Olga Kostina, chair of the Public Council under the Department of Internal Affairs of Moscow, said that the Ministry of Internal Affairs should not wait for parliamentarians, but independently develop draft legislation that would carry tougher penalties for employers.
“This unprecedented surge in the capture of immigrants, these new camps — all of this does not address the root cause, but rather the consequences. Detention and deportation of immigrants can be a never-ending and quite painful process,” said Kostina.
“It is necessary that people who are actually engaged in this slave trade be deprived of their businesses, at the very least, and, at maximum, of their freedom.”
Lawyers point out that the police will face difficulties when it comes to the evidential base. “Criminal liability is not just for hiring illegal immigrants, but for helping them cross the border, providing them with housing and other services — that is, for the full reception of foreign workers on a rotational work basis,” said Anton Alekseyev, senior lawyer at the Yakovlev & Partners Law Firm.
“It is rather problematic to document all of this,” Alekseyev said. However, if they manage to do this, Sergey Klimenko, a lawyer at the Khrenov and Partners Law Firm, says that such employers could face up to seven years of imprisonment and fines of up to 500,000 rubles ($16,700).
The business community has little confidence in the success of the police’s “special operation.”

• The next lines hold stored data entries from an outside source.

(** After a watch that works there is a schedule on which [Log] returns
    nil. *)
Lemma Log_returns_nil (evs : list Event) :
  ∃ lbls, status (run l lbls (Log (Watching evs))) = Returned None.
Proof.
  set (st1 := run l (replicate (S (length evs)) Recv) (Log (Watching evs))).
  assert (status st1 = Waiting) as Hst1 by by apply Log_recv_all.
  destruct (finish_upto (length (streaming st1)) st1)
    as (lbls & Hs & _ & Hl & Hfin).
  exists (replicate (S (length evs)) Recv ++ lbls ++ [WaitReturns])%list.
  rewrite !Log_run_app. fold st1. cbn [run foldl step].
  cbn zeta in *. rewrite Hs, Hst1.
  assert (all_finished (run l lbls st1) = true) as ->; [|done].
  apply Log_all_finished. intros j t Hj. apply (Hfin j t); [|done].
  apply lookup_lt_Some in Hj. by rewrite Hl in Hj.
Qed.

End LogReturn.

(** ** One turn of the consumer loops *)

Section Turns.
Context `{LogHelpers}.
Variable l : Log.Logger.
Variable remotePort : N.

Lemma Log_step_Recv (event : Event) (rest : list Event) (st : Log.State) :
  Log.status st = Log.Looping → Log.events st = event :: rest →
  Log.step l Log.Recv st = Log.Log_event l event (Log.with_events rest st).
Proof. intros Hs He. cbn. by rewrite Hs, He. Qed.
(** The round trip of pixel [(840, 525)] with the pixel sizes of the
    client, in exact arithmetic. *)
Lemma screen_world_round_trip_witness :
  estimate_screen_point
    (world_target (make_vec2 840 525)%R screen_pixel_size_x screen_pixel_size_y)
    screen_pixel_size_x screen_pixel_size_y
  = (make_vec2 840 525 : Vec2 real)%R.
Proof.
  apply (proj1 screen_world_round_trip);
    unfold screen_pixel_size_x, screen_pixel_size_y, dec; simpl; lra.
Defined.

(** C10, as stated, fails on binary64: pixel [(3, 3)] with pixel sizes
    [0.1] comes back as [3.0000000000000004] in both coordinates, and with
    the pixel sizes of the client pixel [(19, 3)] does not come back
    either. *)
Lemma screen_world_round_trip_inexact_binary64 :
  let sx : float := dec 1 10 in
  let p := estimate_screen_point
             (world_target (make_vec2 (s_of_Z 3) (s_of_Z 3)) sx sx) sx sx in
  let q := estimate_screen_point
             (world_target (make_vec2 (s_of_Z 19) (s_of_Z 3))
                screen_pixel_size_x screen_pixel_size_y)
             screen_pixel_size_x screen_pixel_size_y in
  (PrimFloat.ltb 0 sx = true /\ v2_0 p <> s_of_Z 3 /\ v2_1 p <> s_of_Z 3) /\
  (PrimFloat.ltb 0 (screen_pixel_size_x : float) = true /\
   PrimFloat.ltb 0 (screen_pixel_size_y : float) = true /\
   v2_0 q <> s_of_Z 19 /\ v2_1 q <> s_of_Z 3).
Proof. repeat split; try float_neq; vm_compute; reflexivity. Qed.
(** Requests are served one after the other. *)
Fixpoint run (rs : list request) (db : Db) : Db :=
  match rs with
  | [] => db
  | r :: rs' => run rs' (snd (handle r db))
  end.

(** The states the service can be in, starting from empty collections. *)
Inductive reachable : Db -> Prop :=
  | reachable_vazio : reachable db_vazio
  | reachable_step r db : reachable db -> reachable (snd (handle r db)).

End Handlers.

(* ===================================================================== *)
(** ** Scenarios used as examples *)
(* ===================================================================== *)

(** The numbers 1, 2, 42 and 99. *)
Definition n1 : number := number_of_nat 1.
Definition n2 : number := number_of_nat 2.
Definition n42 : number := number_of_nat 42.

(** Two activities are created, the first is deleted: one activity with
    id 2 is left, and the next id handed out is 2 again. *)
Definition reqs_colisao : list request :=
  [Create {[ "nome" := JStr "A" ]}; Create {[ "nome" := JStr "B" ]};
   Delete n1].

Definition db_colisao : Db := run toLowerCase_ascii reqs_colisao db_vazio.

(** The same followed by a third creation: two activities with id 2. *)
Definition db_id_repetido : Db :=
  snd (post_atividades {[ "nome" := JStr "C" ]} db_colisao).

(** One activity, created from an empty body. *)
Definition db_uma : Db := run toLowerCase_ascii [Create ∅] db_vazio.

(** One activity and the same object-valued [userId] joined twice. *)
Definition reqs_objeto : list request :=
  [Create ∅; Join n1 {[ "userId" := JObj ∅ ]};
   Join n1 {[ "userId" := JObj ∅ ]}].

(** One activity joined by the string ["42"] and by the number 42. *)
Definition reqs_string_e_numero : list request :=
  [Create ∅; Join n1 {[ "userId" := JStr "42" ]};
   Join n1 {[ "userId" := JNum n42 ]}].

Definition db_string_e_numero : Db :=
  run toLowerCase_ascii reqs_string_e_numero db_vazio.

(** One activity joined by the string ["42"] alone. *)
Definition db_string : Db :=
  run toLowerCase_ascii [Create ∅; Join n1 {[ "userId" := JStr "42" ]}]
    db_vazio.

(** One activity joined by user 42. *)
Definition db_participa : Db :=
  run toLowerCase_ascii [Create ∅; Join n1 {[ "userId" := JNum n42 ]}]
    db_vazio.

(** Three activities; the creators of the first and the third differ in
    case only. *)
Definition db_criadores : Db :=
  run toLowerCase_ascii
    [Create {[ "nome" := JStr "Yoga"; "criador" := JStr "Ana" ]};
     Create {[ "nome" := JStr "Leitura"; "criador" := JStr "Bia" ]};
     Create {[ "nome" := JStr "Corrida"; "criador" := JStr "ANA" ]}]
    db_vazio.

(* ===================================================================== *)
(** ** The invariants of the participation ledger *)
(* ===================================================================== *)

(** No record is matched, under the comparison of the join and leave
    handlers, by a record pushed after it. *)
Fixpoint sem_repeticao (l : list Participacao.t) : Prop :=
  match l with
  | [] => True
  | p :: l' =>
      (forall q, In q l' ->
         mesma_participacao (Participacao.userId q)
           (Participacao.atividadeId q) p = false)
      /\ sem_repeticao l'
  end.

(** What join checks before it pushes: the [userId] is truthy and the
    activity id equals itself (it is not [NaN]). *)
Definition bem_formada (p : Participacao.t) : Prop :=
  truthy (Participacao.userId p) = true
  /\ num_eq (Participacao.atividadeId p) (Participacao.atividadeId p) = true.

(** The claim on uniqueness of participations, read on values: two
    positions of the ledger never hold the same record. *)
Definition um_registo_por_par (db : Db) : Prop :=
  forall i j p,
    participacoes db !! i = Some p -> participacoes db !! j = Some p -> i = j.

(** The case-insensitive comparison of creator names, as the specification
    words it: the activity has a creator name and it equals [x] once both
    are lowered. *)
Definition criador_igual (toLowerCase : string -> string) (x : string)
  (a : obj) : bool :=
  match prop a "criador" with
  | JStr s => String.eqb (toLowerCase s) (toLowerCase x)
  | _ => false
  end.

(** A stored [userId] that is a string. *)
Definition userId_string (p : Participacao.t) : bool :=
  match Participacao.userId p with
  | JStr _ => true
  | _ => false
  end.

(* ===================================================================== *)
(** ** Requests that cannot make ids collide *)
(* ===================================================================== *)

(** A request that is not a deletion and, when it is a creation, has a
    body without an [id] property of its own. *)
Definition sem_delete_nem_id (r : request) : bool :=
  match r with
  | Delete _ => false
  | Create body =>
      match body !! "id" with
      | None => true
      | Some _ => false
      end
  | _ => true
  end.

(* ===================================================================== *)
(** ** The earlier revision of the handlers *)
(* ===================================================================== *)

(** The first half of [server.js] (its lines 1 to 300) is an earlier
    revision of the same service: the filter is [creatorName], get adds no
    [participa], a participation is the pair [{ rm, atividadeId }], join
    reads [rm] from the query string or from the body and never tests its
    presence, and leave reads [rm] from the body. The creation is repeated
    on the earlier collections; the deletion of an activity has the same
    text as in the later revision. *)
Module Rev1.
(** * Hotel amenity translation pipeline: translation, validation and retranslation

    A shallow embedding of the translator ([UpgradedHotelAmenitiesTranslator],
    file part_002) and of the validator ([EnhancedTranslationValidator],
    validate_translations.js).

    Conventions of the model:
    - JavaScript strings are [string]s of 8-bit characters, read as Latin-1
      code units; [\s], [trim] and [toLowerCase] are modelled on that range.
    - JavaScript numbers that hold scores are exact rationals [Q]; every
      threshold of the code (9.0, 8.5, 7.5, 6.0, the ladder values) is exactly
      representable, so the comparisons agree with the double comparisons.
    - The remote model is a script of outcomes, consumed one per API call, in
      call order (translation and validation calls alike).
    - The amenity array is a list; code that filters it keeps the positions of
      the selected objects, so writes through the filtered array reach the
      records of the original array, as the shared JS objects do. *)

From Stdlib Require Import Ascii String Bool ZArith QArith Lia Lqa.
From Stdlib Require Import Numbers.DecimalString.
From Stdlib Require Numbers.DecimalNat.
From stdpp Require Import base gmap strings list.

Open Scope bool_scope.

(* ------------------------------------------------------------------------ *)
(** ** Characters and string primitives *)

Definition code (c : ascii) : nat := nat_of_ascii c.

(** JS [\s] and the characters removed by [String.prototype.trim]
    (WhiteSpace and LineTerminator), restricted to Latin-1. *)
Definition is_ws (c : ascii) : bool :=
  let n := code c in
  (n =? 9) || (n =? 10) || (n =? 11) || (n =? 12) || (n =? 13)
  || (n =? 32) || (n =? 160).

(** The characters JS [.] does not match (LineTerminator, Latin-1 part). *)
Definition is_line_terminator (c : ascii) : bool :=
  let n := code c in (n =? 10) || (n =? 13).

Definition is_digit (c : ascii) : bool :=
  let n := code c in (48 <=? n) && (n <=? 57).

“This is a one-sided mechanism. I do not believe that it will lead to the desired effect. We need clear rules of the game. Otherwise, all this will simply lead to increased corruption,” said Alexander Brechalov, head of the All-Russia Public Organization of Small and Medium Enterprises, “Support of Russia.”
“It is clear that we have many problems with immigrants,” said Brechalov. “However, we have introduced rules that are not applied in practice and are not effective — for example, the compulsory knowledge of the Russian language by immigrants, and so on.”